We outline the “trillion dollar” problem of materialised views, and the solution of differential dataflow. We then describe our novel approach to bi-directional materialised views, and how it enables a seamless and collaborative product.
Materialised views
One of the biggest open problems in databases is materialised views.
Imagine you are repeatedly querying a database after any change.
The result of your queries is the materialised view. This view must update as new data streams in. You shouldn’t have to pay the cost of a full query each time. The database should be clever enough to compute a minimal incremental change from the current state of your view.
It seems reasonable, yet it’s too much to ask of current databases.
None of the major databases used in production today support this for arbitrary queries.
Here’s an illustrative quote on the extent of this issue:
Software engineers worldwide continue to waste $trillions of person-hours on incidental complexity that can be fundamentally attributed to the lack of [materialised views]
— Liron Shapira, Data denormalization is broken
Right now, a data engineering team must set up pipelines and caches. Decoupling this problem from business logic would enable developers to write more robust application-layer code, as they’d no longer need to worry about manually tracking down all the potential updates that an arbitrary query depends on – which are required to refresh the materialised view.
In general, this isn’t a solved engineering problem.
The solution would be a mechanism to efficiently keep state up-to-date by performing minimal incremental changes – this is also known as differential dataflow.
Materialize
Materialised views are a hugely important, and as is often the case, an equally hard problem.
Thankfully, smart people are actively working on it.
Frank McSherry founded the company Materialize to solve this problem and build the first database capable of maintaining materialised views – their solution allows you to express materialised views in SQL, so you don’t have to worry about dependencies, pipelines, or caches.
He won the Gödel Prize for academic contributions to theoretical computer science. Truth be told, I haven’t even finished wrapping my head around the McSherry et al. paper that introduced the differential dataflow model behind Materialize. (See here for a great introduction by Adrian Colyer.)
At Tably, we’re a small early-stage startup of 6 engineers – Materialize has raised over $100M, are building some amazing tech, guided by Frank McSherry’s formidable intellect – so what contributions could we possibly make in this space?

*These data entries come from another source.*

(** C8 (write endpoint, amended).  The request is rejected with 400 exactly
    when one of the four required properties is missing or falsy ([null],
    [false], [0] or the empty string), and a rejected request changes nothing.
    When the four are truthy, a put that succeeds with the cache available
    yields 201 with the record built from the four properties, the table the
    put produced and no cache entry left for that customer; a put that fails
    yields 500 and changes nothing. *)
Theorem post_orders_validation body w :
  ((post_orders body w).1 = BadRequest400
   ↔ missing_or_falsy (body_CustomerID body)
     ∨ missing_or_falsy (body_OrderNumber body)
     ∨ missing_or_falsy (body_OrderValue body)
     ∨ missing_or_falsy (body_OrderDate body))
  ∧ ((post_orders body w).1 = BadRequest400 → (post_orders body w).2 = w)
  ∧ ∀ c n v d,
      body = {| body_CustomerID := Some c; body_OrderNumber := Some n;
                body_OrderValue := Some v; body_OrderDate := Some d |} →
      truthy c = true → truthy n = true → truthy v = true → truthy d = true →
      let item := {| CustomerID := c; OrderNumber := n;
                     OrderValue := v; OrderDate := d |} in
      (∀ t, put_item (table w) item = Some t → cache_up w = true →
            ∃ w', post_orders body w = (Created201 item, w')
                  ∧ table w' = t
                  ∧ ∀ p s, cache w' !! cacheKey c p s = None)
      ∧ (put_item (table w) item = None → post_orders body w = (ServerError500, w)).
Proof.
  assert (Hcheck :
    negb (truthy_field (body_CustomerID body))
    || negb (truthy_field (body_OrderNumber body))
    || negb (truthy_field (body_OrderValue body))
    || negb (truthy_field (body_OrderDate body)) = true
    ↔ missing_or_falsy (body_CustomerID body)
      ∨ missing_or_falsy (body_OrderNumber body)
      ∨ missing_or_falsy (body_OrderValue body)
      ∨ missing_or_falsy (body_OrderDate body)).
  { rewrite !orb_true_iff, !negb_true_iff, !truthy_field_false. tauto. }
  split; [|split].
  - rewrite <- Hcheck. unfold post_orders.
    destruct (_ || _ || _ || _); [tauto|].
    split; [|discriminate]. unfold bind.
    destruct (docClient_put _ w) as [[[]|e] w1]; [|discriminate].
    destruct (invalidateCustomerCache _ w1) as [[[]|e] w2]; discriminate.
  - unfold post_orders. destruct (_ || _ || _ || _); [reflexivity|].
    unfold bind. destruct (docClient_put _ w) as [[[]|e] w1]; [|discriminate].
    destruct (invalidateCustomerCache _ w1) as [[[]|e] w2]; discriminate.
  - intros c n v d -> Hc Hn Hv Hd item.
    rewrite (post_orders_valid c n v d w Hc Hn Hv Hd). fold item. split.
    + intros t -> Hup.
      destruct (invalidate_lookup c (with_table w t) Hup)
        as (w' & -> & Htable & _ & _ & Hlook).
      exists w'. split; [reflexivity|]. split; [exact Htable|].
      intros p s. now rewrite Hlook, own_key_startsWith.
    + now intros ->.
Qed.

If you are looking to build today your own data streaming application that uses differential dataflow, you can stop reading now. Look no further than Materialize. They’re doing great work and we are huge fans.
However, if like us you’re curious and suspect that’s just the tip of the iceberg, then please read on. This is a huge space, differential dataflow technology has far-reaching implications, and so much of it still needs to be built.
Bi-directional materialised views
Although we are working to solve the same problem of efficiently maintaining materialised views, our approach to differential dataflow is quite unique – we are taking techniques from real-time collaborative editing and applying them to data analytics.
In a nutshell, we are using a technique called Operational Transformation (OT).
This is equivalent to Conflict-Free Replicated Data Types (CRDTs) which are becoming popular nowadays for collaborative applications, and both can be seen as a more powerful version of Git where conflicts between branches are resolved automatically.
Assume we have a main pipeline of data operations. The final state is our materialised view. Other branches represent updates to our view, or as a special case, new data streaming in when branching occurs at the beginning of history.
OT allows us to rebase an operation to the tip of our main pipeline by transforming it. For an appropriately designed OT algorithm, the rebased operation is a minimal incremental change to our materialised view – therefore this rebasing gives us differential dataflow.
The flexibility of our OT approach to differential dataflow means we can do bi-directional materialised views too. That is, where this makes sense, we can stream operations backwards from a user’s view and have them correctly reflected on the original data source.
Time-travelling operations back and forth is very counterintuitive. You end up in situations where divergent branches of history are happening at the same time. Ultimately it makes sense, though, because this is what automatic conflict resolution is about: conflicting operations, which shouldn’t happen at the same time, happening simultaneously – and that’s okay.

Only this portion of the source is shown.